The stretch from the line with "Definition serveStep (e" through the line with "s), []) else None" in the records below: write it out exactly, and nothing else.

++++ DATASET EXTRACT

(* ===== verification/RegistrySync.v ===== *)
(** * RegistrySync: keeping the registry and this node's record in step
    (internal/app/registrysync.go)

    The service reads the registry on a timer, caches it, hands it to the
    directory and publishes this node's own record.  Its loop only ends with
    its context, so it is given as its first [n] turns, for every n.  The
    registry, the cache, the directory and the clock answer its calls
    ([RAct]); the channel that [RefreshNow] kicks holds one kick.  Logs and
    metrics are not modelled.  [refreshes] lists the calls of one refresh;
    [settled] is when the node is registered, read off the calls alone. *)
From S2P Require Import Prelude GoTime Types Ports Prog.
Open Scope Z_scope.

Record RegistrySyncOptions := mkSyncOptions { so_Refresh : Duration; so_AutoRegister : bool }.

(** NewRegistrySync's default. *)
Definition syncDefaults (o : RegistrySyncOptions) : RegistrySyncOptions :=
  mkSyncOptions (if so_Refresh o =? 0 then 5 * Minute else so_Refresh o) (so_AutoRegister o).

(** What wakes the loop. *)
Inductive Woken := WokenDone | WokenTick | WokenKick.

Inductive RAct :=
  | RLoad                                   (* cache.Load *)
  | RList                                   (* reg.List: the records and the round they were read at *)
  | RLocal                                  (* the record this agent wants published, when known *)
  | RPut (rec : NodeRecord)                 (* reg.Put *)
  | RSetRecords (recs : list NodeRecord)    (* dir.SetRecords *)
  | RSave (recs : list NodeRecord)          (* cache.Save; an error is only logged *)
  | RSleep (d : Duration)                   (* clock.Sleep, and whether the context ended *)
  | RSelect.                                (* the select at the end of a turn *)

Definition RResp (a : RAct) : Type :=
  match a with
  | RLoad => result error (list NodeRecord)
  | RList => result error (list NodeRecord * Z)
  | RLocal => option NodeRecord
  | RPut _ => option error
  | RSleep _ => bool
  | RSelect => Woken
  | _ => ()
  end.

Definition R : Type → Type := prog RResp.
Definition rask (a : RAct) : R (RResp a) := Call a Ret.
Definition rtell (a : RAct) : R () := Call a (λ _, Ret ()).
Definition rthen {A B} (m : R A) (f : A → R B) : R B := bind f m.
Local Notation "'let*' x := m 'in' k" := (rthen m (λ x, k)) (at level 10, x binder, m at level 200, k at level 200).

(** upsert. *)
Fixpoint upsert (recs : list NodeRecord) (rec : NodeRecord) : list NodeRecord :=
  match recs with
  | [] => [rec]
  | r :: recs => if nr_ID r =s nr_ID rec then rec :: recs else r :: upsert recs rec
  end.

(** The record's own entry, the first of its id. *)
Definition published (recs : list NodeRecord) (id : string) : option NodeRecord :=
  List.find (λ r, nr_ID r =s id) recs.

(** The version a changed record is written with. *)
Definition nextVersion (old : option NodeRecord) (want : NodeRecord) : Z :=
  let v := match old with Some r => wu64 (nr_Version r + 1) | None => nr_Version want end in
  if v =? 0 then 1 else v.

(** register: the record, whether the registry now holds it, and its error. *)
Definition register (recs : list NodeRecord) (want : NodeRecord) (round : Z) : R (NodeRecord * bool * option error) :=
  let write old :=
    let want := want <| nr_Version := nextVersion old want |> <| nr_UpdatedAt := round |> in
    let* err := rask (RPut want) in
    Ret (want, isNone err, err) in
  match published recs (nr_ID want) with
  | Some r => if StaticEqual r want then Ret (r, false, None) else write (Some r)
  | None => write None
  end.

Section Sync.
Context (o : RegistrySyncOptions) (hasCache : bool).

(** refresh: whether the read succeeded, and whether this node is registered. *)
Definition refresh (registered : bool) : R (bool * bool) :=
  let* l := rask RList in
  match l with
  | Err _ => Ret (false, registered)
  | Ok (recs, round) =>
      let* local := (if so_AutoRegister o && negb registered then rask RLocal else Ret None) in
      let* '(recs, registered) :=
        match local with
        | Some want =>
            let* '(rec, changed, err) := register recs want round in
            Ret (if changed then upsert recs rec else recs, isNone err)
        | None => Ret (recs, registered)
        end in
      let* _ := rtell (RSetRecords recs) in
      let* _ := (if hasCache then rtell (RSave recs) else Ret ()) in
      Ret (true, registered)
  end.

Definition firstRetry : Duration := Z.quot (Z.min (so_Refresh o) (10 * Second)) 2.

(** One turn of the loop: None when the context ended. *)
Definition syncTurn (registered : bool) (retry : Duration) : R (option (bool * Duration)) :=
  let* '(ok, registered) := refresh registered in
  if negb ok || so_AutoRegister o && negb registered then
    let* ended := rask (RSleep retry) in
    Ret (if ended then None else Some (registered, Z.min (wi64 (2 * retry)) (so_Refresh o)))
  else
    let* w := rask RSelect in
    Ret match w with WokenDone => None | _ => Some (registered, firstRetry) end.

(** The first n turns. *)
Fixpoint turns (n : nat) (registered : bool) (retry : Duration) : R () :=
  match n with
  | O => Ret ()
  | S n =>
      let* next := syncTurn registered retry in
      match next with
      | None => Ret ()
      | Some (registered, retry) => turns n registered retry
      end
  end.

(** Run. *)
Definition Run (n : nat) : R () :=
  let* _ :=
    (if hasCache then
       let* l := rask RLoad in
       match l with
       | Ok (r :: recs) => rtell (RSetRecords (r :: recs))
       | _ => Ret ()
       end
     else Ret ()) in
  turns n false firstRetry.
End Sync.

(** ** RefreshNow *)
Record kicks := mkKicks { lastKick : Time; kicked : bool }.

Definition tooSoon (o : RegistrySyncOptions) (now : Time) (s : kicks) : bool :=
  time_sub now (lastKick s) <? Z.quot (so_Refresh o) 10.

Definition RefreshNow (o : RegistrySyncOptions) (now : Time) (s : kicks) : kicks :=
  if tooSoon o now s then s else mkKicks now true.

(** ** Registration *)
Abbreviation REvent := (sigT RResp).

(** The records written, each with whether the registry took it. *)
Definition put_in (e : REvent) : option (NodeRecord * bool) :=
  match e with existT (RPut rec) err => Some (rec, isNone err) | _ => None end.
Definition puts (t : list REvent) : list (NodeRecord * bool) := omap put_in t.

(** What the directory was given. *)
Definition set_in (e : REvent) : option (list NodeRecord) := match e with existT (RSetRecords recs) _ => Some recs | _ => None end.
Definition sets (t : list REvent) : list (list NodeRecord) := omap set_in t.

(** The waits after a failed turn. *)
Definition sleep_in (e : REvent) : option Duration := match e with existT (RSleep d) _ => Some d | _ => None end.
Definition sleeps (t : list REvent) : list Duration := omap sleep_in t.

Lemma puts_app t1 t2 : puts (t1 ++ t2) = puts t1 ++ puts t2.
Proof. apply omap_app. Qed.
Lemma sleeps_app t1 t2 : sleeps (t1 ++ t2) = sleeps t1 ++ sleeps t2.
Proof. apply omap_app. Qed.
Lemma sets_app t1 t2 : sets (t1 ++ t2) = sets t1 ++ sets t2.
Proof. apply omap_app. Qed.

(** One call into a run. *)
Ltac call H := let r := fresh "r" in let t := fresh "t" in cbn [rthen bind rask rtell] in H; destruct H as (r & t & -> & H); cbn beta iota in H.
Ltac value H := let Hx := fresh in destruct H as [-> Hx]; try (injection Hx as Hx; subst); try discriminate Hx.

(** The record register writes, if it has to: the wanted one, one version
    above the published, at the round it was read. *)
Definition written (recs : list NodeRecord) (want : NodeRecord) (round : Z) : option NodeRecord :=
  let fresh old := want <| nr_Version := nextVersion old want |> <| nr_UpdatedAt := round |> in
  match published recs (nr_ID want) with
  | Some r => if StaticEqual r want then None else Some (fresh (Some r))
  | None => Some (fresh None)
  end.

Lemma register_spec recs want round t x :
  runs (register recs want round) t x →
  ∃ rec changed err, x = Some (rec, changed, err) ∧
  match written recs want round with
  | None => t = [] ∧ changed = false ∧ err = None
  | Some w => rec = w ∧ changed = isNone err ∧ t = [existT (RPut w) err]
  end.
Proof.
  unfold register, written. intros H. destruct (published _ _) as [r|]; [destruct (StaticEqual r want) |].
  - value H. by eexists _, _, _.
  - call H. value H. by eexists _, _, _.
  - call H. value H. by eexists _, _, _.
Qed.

++++++++
++++ DATASET EXTRACT

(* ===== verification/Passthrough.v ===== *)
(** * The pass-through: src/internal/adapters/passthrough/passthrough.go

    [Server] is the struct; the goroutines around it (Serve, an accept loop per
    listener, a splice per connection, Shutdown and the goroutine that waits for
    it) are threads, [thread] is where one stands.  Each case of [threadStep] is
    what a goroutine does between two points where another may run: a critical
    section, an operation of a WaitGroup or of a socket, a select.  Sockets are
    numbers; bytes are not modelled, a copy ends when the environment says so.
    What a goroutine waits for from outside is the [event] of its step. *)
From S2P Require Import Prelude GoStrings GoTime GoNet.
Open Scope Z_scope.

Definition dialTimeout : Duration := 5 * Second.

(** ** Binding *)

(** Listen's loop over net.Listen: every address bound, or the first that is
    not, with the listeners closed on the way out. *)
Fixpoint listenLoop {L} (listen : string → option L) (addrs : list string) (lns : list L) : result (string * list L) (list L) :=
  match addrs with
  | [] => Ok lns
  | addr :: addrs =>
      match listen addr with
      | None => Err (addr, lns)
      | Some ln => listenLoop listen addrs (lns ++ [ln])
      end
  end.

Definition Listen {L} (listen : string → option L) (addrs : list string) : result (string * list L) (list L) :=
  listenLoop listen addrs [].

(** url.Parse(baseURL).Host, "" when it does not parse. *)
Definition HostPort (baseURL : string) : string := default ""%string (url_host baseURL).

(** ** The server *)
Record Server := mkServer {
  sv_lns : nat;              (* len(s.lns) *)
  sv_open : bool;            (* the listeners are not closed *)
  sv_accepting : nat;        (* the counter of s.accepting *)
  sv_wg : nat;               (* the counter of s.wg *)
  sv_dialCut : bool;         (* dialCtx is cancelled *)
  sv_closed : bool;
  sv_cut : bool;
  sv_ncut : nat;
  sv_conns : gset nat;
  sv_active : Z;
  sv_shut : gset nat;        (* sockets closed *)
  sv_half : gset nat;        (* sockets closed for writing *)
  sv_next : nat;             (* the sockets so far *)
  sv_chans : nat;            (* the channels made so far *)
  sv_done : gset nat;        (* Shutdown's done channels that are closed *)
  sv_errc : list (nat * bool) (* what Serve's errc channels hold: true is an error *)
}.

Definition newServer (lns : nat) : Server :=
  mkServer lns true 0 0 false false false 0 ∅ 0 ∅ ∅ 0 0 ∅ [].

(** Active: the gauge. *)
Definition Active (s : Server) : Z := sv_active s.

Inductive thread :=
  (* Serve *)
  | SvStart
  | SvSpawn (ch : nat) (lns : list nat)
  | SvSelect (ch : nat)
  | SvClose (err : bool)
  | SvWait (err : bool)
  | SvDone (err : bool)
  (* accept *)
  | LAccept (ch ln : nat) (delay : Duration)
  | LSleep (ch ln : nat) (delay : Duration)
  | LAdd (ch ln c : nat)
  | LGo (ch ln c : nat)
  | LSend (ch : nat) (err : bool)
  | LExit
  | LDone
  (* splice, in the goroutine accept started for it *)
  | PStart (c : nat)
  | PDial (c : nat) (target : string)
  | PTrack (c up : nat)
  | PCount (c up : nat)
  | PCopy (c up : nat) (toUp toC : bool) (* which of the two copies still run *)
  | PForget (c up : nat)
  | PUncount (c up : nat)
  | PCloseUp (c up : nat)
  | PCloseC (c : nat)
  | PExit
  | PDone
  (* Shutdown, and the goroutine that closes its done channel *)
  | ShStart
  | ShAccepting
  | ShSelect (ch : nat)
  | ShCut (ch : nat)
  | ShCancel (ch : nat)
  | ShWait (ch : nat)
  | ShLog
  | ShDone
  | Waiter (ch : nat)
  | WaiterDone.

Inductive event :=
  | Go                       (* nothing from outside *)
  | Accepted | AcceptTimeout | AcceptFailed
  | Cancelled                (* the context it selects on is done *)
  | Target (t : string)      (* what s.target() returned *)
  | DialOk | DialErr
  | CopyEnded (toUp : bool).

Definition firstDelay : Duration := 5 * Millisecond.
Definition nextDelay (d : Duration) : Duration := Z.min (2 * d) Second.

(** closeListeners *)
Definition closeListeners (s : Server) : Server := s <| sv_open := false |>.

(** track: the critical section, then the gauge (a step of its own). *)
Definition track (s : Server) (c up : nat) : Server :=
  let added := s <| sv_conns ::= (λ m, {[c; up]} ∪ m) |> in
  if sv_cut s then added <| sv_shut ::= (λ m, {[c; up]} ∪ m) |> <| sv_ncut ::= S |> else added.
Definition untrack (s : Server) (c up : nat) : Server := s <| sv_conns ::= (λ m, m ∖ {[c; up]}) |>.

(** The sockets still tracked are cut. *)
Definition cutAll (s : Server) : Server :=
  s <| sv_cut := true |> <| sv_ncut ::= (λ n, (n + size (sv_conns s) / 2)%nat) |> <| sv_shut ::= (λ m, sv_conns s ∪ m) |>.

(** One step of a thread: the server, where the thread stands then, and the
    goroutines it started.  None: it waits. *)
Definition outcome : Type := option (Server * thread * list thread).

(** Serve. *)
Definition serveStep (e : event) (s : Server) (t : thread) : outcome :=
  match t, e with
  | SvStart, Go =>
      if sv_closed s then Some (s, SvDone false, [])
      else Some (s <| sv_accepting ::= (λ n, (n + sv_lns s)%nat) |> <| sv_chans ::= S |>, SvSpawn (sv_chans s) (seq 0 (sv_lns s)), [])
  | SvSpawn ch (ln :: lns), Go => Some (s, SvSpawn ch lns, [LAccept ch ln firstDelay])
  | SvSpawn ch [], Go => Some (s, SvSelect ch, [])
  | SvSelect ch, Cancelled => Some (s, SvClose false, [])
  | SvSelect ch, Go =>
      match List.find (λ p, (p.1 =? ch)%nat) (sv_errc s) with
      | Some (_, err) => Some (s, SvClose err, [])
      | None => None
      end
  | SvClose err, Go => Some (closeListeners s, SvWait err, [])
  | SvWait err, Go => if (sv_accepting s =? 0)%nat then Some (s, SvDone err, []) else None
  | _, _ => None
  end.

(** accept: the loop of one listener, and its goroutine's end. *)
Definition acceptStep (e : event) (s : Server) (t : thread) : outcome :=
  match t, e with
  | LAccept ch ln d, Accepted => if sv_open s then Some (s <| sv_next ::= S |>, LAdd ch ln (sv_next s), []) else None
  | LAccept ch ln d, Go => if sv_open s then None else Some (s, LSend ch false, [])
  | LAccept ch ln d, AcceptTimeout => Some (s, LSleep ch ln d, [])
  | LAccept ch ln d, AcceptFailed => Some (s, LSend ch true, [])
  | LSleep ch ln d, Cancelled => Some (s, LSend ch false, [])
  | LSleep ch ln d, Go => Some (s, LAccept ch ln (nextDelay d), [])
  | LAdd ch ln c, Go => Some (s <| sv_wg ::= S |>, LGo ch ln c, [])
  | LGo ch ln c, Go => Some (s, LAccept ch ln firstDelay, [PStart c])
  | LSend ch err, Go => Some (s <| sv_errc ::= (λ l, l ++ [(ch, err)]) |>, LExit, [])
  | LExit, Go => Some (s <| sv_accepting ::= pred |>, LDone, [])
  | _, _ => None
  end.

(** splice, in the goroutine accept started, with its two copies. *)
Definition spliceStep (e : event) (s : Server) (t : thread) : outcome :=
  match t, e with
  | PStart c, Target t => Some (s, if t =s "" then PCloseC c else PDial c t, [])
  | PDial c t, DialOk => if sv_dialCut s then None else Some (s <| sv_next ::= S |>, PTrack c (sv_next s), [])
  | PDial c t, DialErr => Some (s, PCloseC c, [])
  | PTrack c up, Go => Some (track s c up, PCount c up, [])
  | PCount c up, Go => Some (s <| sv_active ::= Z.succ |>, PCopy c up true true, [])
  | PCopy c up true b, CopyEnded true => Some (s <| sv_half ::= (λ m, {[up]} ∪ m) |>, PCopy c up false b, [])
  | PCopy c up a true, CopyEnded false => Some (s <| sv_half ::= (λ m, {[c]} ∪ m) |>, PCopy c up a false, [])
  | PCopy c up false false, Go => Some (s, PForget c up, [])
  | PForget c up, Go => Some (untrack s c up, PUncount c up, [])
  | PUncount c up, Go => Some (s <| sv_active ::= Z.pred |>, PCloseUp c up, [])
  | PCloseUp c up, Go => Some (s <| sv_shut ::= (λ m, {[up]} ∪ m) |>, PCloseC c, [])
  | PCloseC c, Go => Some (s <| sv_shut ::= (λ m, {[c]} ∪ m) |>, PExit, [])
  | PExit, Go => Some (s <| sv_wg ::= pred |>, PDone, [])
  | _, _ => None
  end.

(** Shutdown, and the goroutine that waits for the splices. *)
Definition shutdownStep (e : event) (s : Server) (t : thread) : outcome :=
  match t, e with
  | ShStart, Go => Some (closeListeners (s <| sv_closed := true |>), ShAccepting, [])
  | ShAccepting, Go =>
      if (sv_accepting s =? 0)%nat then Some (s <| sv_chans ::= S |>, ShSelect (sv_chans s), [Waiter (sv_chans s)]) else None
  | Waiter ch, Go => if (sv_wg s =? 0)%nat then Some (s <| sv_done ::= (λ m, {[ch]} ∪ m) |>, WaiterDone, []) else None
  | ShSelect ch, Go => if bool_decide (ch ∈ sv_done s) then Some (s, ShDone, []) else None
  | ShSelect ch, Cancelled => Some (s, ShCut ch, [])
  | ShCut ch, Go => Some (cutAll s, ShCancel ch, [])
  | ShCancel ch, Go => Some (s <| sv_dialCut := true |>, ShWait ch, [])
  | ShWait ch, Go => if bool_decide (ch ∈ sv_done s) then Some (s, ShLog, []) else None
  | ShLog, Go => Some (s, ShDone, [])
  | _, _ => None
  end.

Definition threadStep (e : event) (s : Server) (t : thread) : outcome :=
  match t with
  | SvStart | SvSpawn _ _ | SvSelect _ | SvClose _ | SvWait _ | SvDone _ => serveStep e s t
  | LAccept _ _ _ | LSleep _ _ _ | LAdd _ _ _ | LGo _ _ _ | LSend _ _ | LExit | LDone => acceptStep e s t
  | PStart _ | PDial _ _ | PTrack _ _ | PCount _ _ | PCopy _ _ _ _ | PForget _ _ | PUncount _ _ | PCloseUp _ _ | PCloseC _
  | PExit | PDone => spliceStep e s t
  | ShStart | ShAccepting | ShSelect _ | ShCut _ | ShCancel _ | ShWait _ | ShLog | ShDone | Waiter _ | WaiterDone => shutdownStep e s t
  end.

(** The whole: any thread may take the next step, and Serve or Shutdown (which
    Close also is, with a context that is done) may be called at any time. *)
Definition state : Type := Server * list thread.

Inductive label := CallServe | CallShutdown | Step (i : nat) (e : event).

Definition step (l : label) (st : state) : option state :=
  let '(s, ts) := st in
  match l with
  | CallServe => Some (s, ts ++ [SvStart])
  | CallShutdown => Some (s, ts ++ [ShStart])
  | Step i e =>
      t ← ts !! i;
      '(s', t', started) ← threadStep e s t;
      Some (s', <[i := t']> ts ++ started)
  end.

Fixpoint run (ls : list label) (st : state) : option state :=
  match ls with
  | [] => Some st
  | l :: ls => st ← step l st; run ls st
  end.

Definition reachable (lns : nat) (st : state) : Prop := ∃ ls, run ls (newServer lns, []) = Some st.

++++++++

• YOUR SOLUTION:
Definition serveStep (e : event) (s : Server) (t : thread) : outcome :=
  match t, e with
  | SvStart, Go =>
      if sv_closed s then Some (s, SvDone false, [])
      else Some (s <| sv_accepting ::= (λ n, (n + sv_lns s)%nat) |> <| sv_chans ::= S |>, SvSpawn (sv_chans s) (seq 0 (sv_lns s)), [])
  | SvSpawn ch (ln :: lns), Go => Some (s, SvSpawn ch lns, [LAccept ch ln firstDelay])
  | SvSpawn ch [], Go => Some (s, SvSelect ch, [])
  | SvSelect ch, Cancelled => Some (s, SvClose false, [])
  | SvSelect ch, Go =>
      match List.find (λ p, (p.1 =? ch)%nat) (sv_errc s) with
      | Some (_, err) => Some (s, SvClose err, [])
      | None => None
      end
  | SvClose err, Go => Some (closeListeners s, SvWait err, [])
  | SvWait err, Go => if (sv_accepting s =? 0)%nat then Some (s, SvDone err, []) else None
  | _, _ => None
  end.

(** accept: the loop of one listener, and its goroutine's end. *)
Definition acceptStep (e : event) (s : Server) (t : thread) : outcome :=
  match t, e with
  | LAccept ch ln d, Accepted => if sv_open s then Some (s <| sv_next ::= S |>, LAdd ch ln (sv_next s), []) else None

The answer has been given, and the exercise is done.